▸ The problem: Using the listing below, print exactly everything from the line with "(** The connection" down to the line with "(** [_random_start_coord(grid_shape, start_coord)]", both included, and nothing more.

▸ Supplied entries:

(** * Maze generators of [maze_dataset.generation.generators]

    A shallow embedding of the lattice-maze generation engine
    ([gen_dfs], [gen_wilson], [gen_percolation], [gen_dfs_percolation] and
    [_random_start_coord]) together with the properties claimed of it.

    Conventions of the embedding:
    - Python integers are [Z]; coordinates and grid shapes are pairs of [Z].
    - numpy arrays are nested lists; indexing follows numpy (a negative index
      counts from the end, an index out of range raises [IndexError]).
    - Python sets of coordinate tuples are [gset (Z * Z)]; the metadata
      dictionary is a [gmap string meta_value].
    - The two ambient random sources ([random] and [np.random]) are explicit
      streams of raw draws threaded through every generator.
    - Exceptions are the [Raise] outcome; loops that the source does not
      bound take a [fuel] argument and yield [OutOfFuel] when it runs out. *)

From Stdlib Require Import ZArith QArith Lia.
From stdpp Require Import base numbers option list gmap sets strings.

Local Open Scope Z_scope.

(* ===================================================================== *)
(** ** Outcomes, exceptions and randomness *)
(* ===================================================================== *)

Inductive exn := AssertionError | ValueError | IndexError.

Inductive outcome (A : Type) :=
  | Ok (a : A)
  | Raise (e : exn)
  | OutOfFuel.
Arguments Ok {A} a.
Arguments Raise {A} e.
Arguments OutOfFuel {A}.

(** The process-wide random sources: [py_random] feeds the [random] module
    ([random.randint], [random.choice]), [np_random] feeds [np.random]
    ([np.random.randint], [np.random.rand]).  A stream is a function from
    positions to raw draws; drawing reads position 0 and shifts. *)
Record rng := { py_random : nat -> nat; np_random : nat -> nat }.

Definition shift (s : nat -> nat) : nat -> nat := fun i => s (S i).

Definition M (A : Type) : Type := rng -> outcome (A * rng).

Definition ret {A} (a : A) : M A := fun g => Ok (a, g).
Definition raise {A} (e : exn) : M A := fun _ => Raise e.
Definition bind {A B} (m : M A) (k : A -> M B) : M B :=
  fun g => match m g with
           | Ok (a, g') => k a g'
           | Raise e => Raise e
           | OutOfFuel => OutOfFuel
           end.
Definition out_of_fuel {A} : M A := fun _ => OutOfFuel.

Notation "'let*' x ':=' m 'in' k" := (bind m (fun x => k))
  (at level 10, x pattern, m at level 100, k at level 200).

(** An index or key lookup that raises when it fails. *)
Definition or_raise {A} (e : exn) (o : option A) : M A :=
  match o with Some a => ret a | None => raise e end.

Definition py_draw : M nat :=
  fun g => Ok (py_random g 0%nat, {| py_random := shift (py_random g); np_random := np_random g |}).
Definition np_draw : M nat :=
  fun g => Ok (np_random g 0%nat, {| py_random := py_random g; np_random := shift (np_random g) |}).

(** [random.randint(a, b)]: an integer in the closed range [a..b];
    [ValueError] on an empty range. *)
Definition random_randint (a b : Z) : M Z :=
  if b <? a then raise ValueError
  else let* d := py_draw in ret (a + Z.of_nat d mod (b - a + 1)).

(** [random.choice(seq)]: [IndexError] on an empty sequence. *)
Definition random_choice {A} (l : list A) : M A :=
  match l with
  | [] => raise IndexError
  | x :: _ => let* d := py_draw in ret (nth (d mod length l)%nat l x)
  end.

(** [np.random.randint(low, high)]: an integer in the half-open range
    [low..high-1]; [ValueError] when [low >= high]. *)
Definition np_random_randint (low high : Z) : M Z :=
  if high <=? low then raise ValueError
  else let* d := np_draw in ret (low + Z.of_nat d mod (high - low)).

(** One sample of [np.random.rand]: a double in the half-open unit interval,
    with 53 bits of resolution. *)
Definition np_random_sample : M Q :=
  let* d := np_draw in ret (Z.of_nat d mod 2 ^ 53 # 2 ^ 53)%Q.

Fixpoint replicateM {A} (n : nat) (m : M A) : M (list A) :=
  match n with
  | O => ret []
  | S n' => let* x := m in let* xs := replicateM n' m in ret (x :: xs)
  end.

(* ===================================================================== *)
(** ** Coordinates and numpy arrays *)
(* ===================================================================== *)

Definition Coord : Type := Z * Z.

Definition coord_add (a b : Coord) : Coord := (a.1 + b.1, a.2 + b.2).

(** Modelled from the spec: the constant [NEIGHBORS_MASK] of
    [maze_dataset.maze.lattice_maze] is not part of the sources at hand; the
    spec calls it the fixed 4-neighbor offset set. *)
Definition NEIGHBORS_MASK : list Coord := [(0, 1); (0, -1); (1, 0); (-1, 0)].

(** numpy index normalisation along an axis of length [n]. *)
Definition np_index (n : nat) (i : Z) : option nat :=
  if (0 <=? i) && (i <? Z.of_nat n) then Some (Z.to_nat i)
  else if (- Z.of_nat n <=? i) && (i <? 0) then Some (Z.to_nat (i + Z.of_nat n))
  else None.

Abbreviation array2 A := (list (list A)).
Abbreviation array3 A := (list (list (list A))).

(** [a[r, c]] and [a[r, c] = v] on a 2-axis array. *)
Definition get2 {A} (a : array2 A) (c : Coord) : option A :=
  i ← np_index (length a) c.1;
  row ← a !! i;
  j ← np_index (length row) c.2;
  row !! j.

Definition set2 {A} (a : array2 A) (c : Coord) (v : A) : option (array2 A) :=
  i ← np_index (length a) c.1;
  row ← a !! i;
  j ← np_index (length row) c.2;
  Some (<[i := <[j := v]> row]> a).

(** [a[d, r, c] = v] on a 3-axis array. *)
Definition set3 {A} (a : array3 A) (d : Z) (c : Coord) (v : A) : option (array3 A) :=
  k ← np_index (length a) d;
  plane ← a !! k;
  plane' ← set2 plane c v;
  Some (<[k := plane']> a).

(** [np.zeros(shape)]: numpy refuses a negative dimension. *)
Definition np_full2 {A} (x : A) (rows cols : Z) : M (array2 A) :=
  if (rows <? 0) || (cols <? 0) then raise ValueError
  else ret (replicate (Z.to_nat rows) (replicate (Z.to_nat cols) x)).

Definition np_full3 {A} (x : A) (dim rows cols : Z) : M (array3 A) :=
  if (dim <? 0) || (rows <? 0) || (cols <? 0) then raise ValueError
  else ret (replicate (Z.to_nat dim)
              (replicate (Z.to_nat rows) (replicate (Z.to_nat cols) x))).

(** The connection list: axis 0 selects the lattice direction
    (0 = down, 1 = right), then row, then column. *)
Abbreviation ConnectionList := (array3 bool).

(** Reading one entry of a connection list the way a consumer does, with
    non-negative indices inside the array; anything else is a wall. *)
Definition cl_at (cl : ConnectionList) (d : nat) (r c : Z) : bool :=
  if (r <? 0) || (c <? 0) then false
  else default false
         (plane ← cl !! d; row ← plane !! Z.to_nat r; row !! Z.to_nat c).

(** [_random_start_coord(grid_shape, start_coord)] *)
Definition _random_start_coord (grid_shape : Coord) (start_coord : option Coord) : M Coord :=
  match start_coord with
  | None =>
      let* r := np_random_randint 0 (Z.max (grid_shape.1 - 1) 1) in
      let* c := np_random_randint 0 (Z.max (grid_shape.2 - 1) 1) in
      ret (r, c)
  | Some sc => ret sc
  end.

(* ===================================================================== *)
(** ** The maze value *)
(* ===================================================================== *)

(** Values stored in the [generation_meta] dictionary. *)
Inductive meta_value :=
  | VStr (s : string)
  | VCoord (c : Coord)
  | VInt (n : Z)
  | VBool (b : bool)
  | VFloat (q : Q)
  | VCells (s : gset Coord).

(** [LatticeMaze(connection_list=..., generation_meta=...)]: the class lives
    in [maze_dataset.maze]; the generators only use it as a two-field
    container. *)
Record LatticeMaze := {
  connection_list : ConnectionList;
  generation_meta : gmap string meta_value
}.

(* ===================================================================== *)
(** ** [LatticeMazeGenerators.gen_dfs] *)
(* ===================================================================== *)

(** The variables of the main loop.  The Python list [stack] is kept with
    its top (the end of the Python list) at the head. *)
Record dfs_state := {
  dfs_connection_list : ConnectionList;
  dfs_visited_cells : gset Coord;
  dfs_stack : list Coord;
  dfs_current_tree_depth : Z
}.

(** [np.argmax(np.abs(delta))]: the first index holding the maximum. *)
Definition argmax_abs (delta : Coord) : Z :=
  if Z.abs delta.2 <=? Z.abs delta.1 then 0 else 1.

(** [current_tree_depth <= max_tree_depth / 2], with Python's true
    division. *)
Definition depth_allows (current_tree_depth max_tree_depth : Z) : bool :=
  Qle_bool (inject_Z current_tree_depth) (inject_Z max_tree_depth / 2).

Section gen_dfs_loop.
Variables (grid_shape : Coord) (n_accessible_cells max_tree_depth : Z)
          (do_forks : bool).

(** The list comprehension of lines 92-102. *)
Definition unvisited_neighbors_deltas (visited_cells : gset Coord)
    (current_coord : Coord) : list (Coord * Coord) :=
  filter (λ nd : Coord * Coord,
            (nd.1 ∉ visited_cells)
            ∧ (0 ≤ nd.1.1 < grid_shape.1)
            ∧ (0 ≤ nd.1.2 < grid_shape.2))
         (zip (map (coord_add current_coord) NEIGHBORS_MASK) NEIGHBORS_MASK).

(** The loop condition [stack and len(visited_cells) < n_accessible_cells]. *)
Definition dfs_continue (st : dfs_state) : bool :=
  match dfs_stack st with
  | [] => false
  | _ :: _ => Z.of_nat (size (dfs_visited_cells st)) <? n_accessible_cells
  end.

(** One pass through the body of the [while] loop. *)
Definition dfs_body (st : dfs_state) : M dfs_state :=
  match dfs_stack st with
  | [] => raise IndexError
  | current_coord :: stack1 =>
      let nds := unvisited_neighbors_deltas (dfs_visited_cells st) current_coord in
      if negb (bool_decide (nds = []))
         && depth_allows (dfs_current_tree_depth st) max_tree_depth
      then
        let stack2 := if do_forks then current_coord :: stack1 else stack1 in
        let* nd := random_choice nds in
        let chosen_neighbor := nd.1 in
        let delta := nd.2 in
        let dim := argmax_abs delta in
        let clist_node :=
          if 0 <? delta.1 + delta.2 then current_coord else chosen_neighbor in
        let* cl := or_raise IndexError
                     (set3 (dfs_connection_list st) dim clist_node true) in
        ret {| dfs_connection_list := cl;
               dfs_visited_cells := {[chosen_neighbor]} ∪ dfs_visited_cells st;
               dfs_stack := chosen_neighbor :: stack2;
               dfs_current_tree_depth := dfs_current_tree_depth st + 1 |}
      else
        ret {| dfs_connection_list := dfs_connection_list st;
               dfs_visited_cells := dfs_visited_cells st;
               dfs_stack := stack1;
               dfs_current_tree_depth := dfs_current_tree_depth st - 1 |}
  end.

Fixpoint dfs_loop (fuel : nat) (st : dfs_state) : M dfs_state :=
  if dfs_continue st then
    match fuel with
    | O => out_of_fuel
    | S fuel' => let* st' := dfs_body st in dfs_loop fuel' st'
    end
  else ret st.
End gen_dfs_loop.

(** Lines 78-84: the loop variables on entry. *)
Definition dfs_init (connection_list : ConnectionList) (start_coord : Coord)
    : dfs_state :=
  {| dfs_connection_list := connection_list;
     dfs_visited_cells := {[start_coord]};
     dfs_stack := [start_coord];
     dfs_current_tree_depth := 1 |}.

(** Lines 133-144: the returned maze and its metadata. *)
Definition dfs_result (grid_shape start_coord : Coord)
    (n_accessible_cells max_tree_depth : Z) (st : dfs_state) : LatticeMaze :=
  {| connection_list := dfs_connection_list st;
     generation_meta :=
       list_to_map
         [("func_name", VStr "gen_dfs");
          ("grid_shape", VCoord grid_shape);
          ("start_coord", VCoord start_coord);
          ("n_accessible_cells", VInt n_accessible_cells);
          ("max_tree_depth", VInt max_tree_depth);
          ("fully_connected",
            VBool (bool_decide (Z.of_nat (size (dfs_visited_cells st))
                                = n_accessible_cells)));
          ("visited_cells", VCells (dfs_visited_cells st))] |}.

Definition gen_dfs (fuel : nat) (grid_shape : Coord) (lattice_dim : Z)
    (n_accessible_cells max_tree_depth : option Z) (do_forks : bool)
    (start_coord : option Coord) : M LatticeMaze :=
  let n_total_cells := grid_shape.1 * grid_shape.2 in
  let n_accessible_cells := default n_total_cells n_accessible_cells in
  let max_tree_depth := default (2 * n_total_cells) max_tree_depth in
  let* start_coord := _random_start_coord grid_shape start_coord in
  let* connection_list :=
    np_full3 false lattice_dim grid_shape.1 grid_shape.2 in
  let* st := dfs_loop grid_shape n_accessible_cells max_tree_depth do_forks fuel
               (dfs_init connection_list start_coord) in
  ret (dfs_result grid_shape start_coord n_accessible_cells max_tree_depth st).

(** Random sources for running the generators on concrete inputs: the same
    raw draw forever, or the listed raw draws followed by zeros. *)
Definition const_rng (k : nat) : rng :=
  {| py_random := fun _ => k; np_random := fun _ => k |}.

Definition list_rng (py np : list nat) : rng :=
  {| py_random := fun i => nth i py 0%nat; np_random := fun i => nth i np 0%nat |}.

▸ Exercise solution:
(** The connection list: axis 0 selects the lattice direction
    (0 = down, 1 = right), then row, then column. *)
Abbreviation ConnectionList := (array3 bool).

(** Reading one entry of a connection list the way a consumer does, with
    non-negative indices inside the array; anything else is a wall. *)
Definition cl_at (cl : ConnectionList) (d : nat) (r c : Z) : bool :=
  if (r <? 0) || (c <? 0) then false
  else default false
         (plane ← cl !! d; row ← plane !! Z.to_nat r; row !! Z.to_nat c).

(** [_random_start_coord(grid_shape, start_coord)] *)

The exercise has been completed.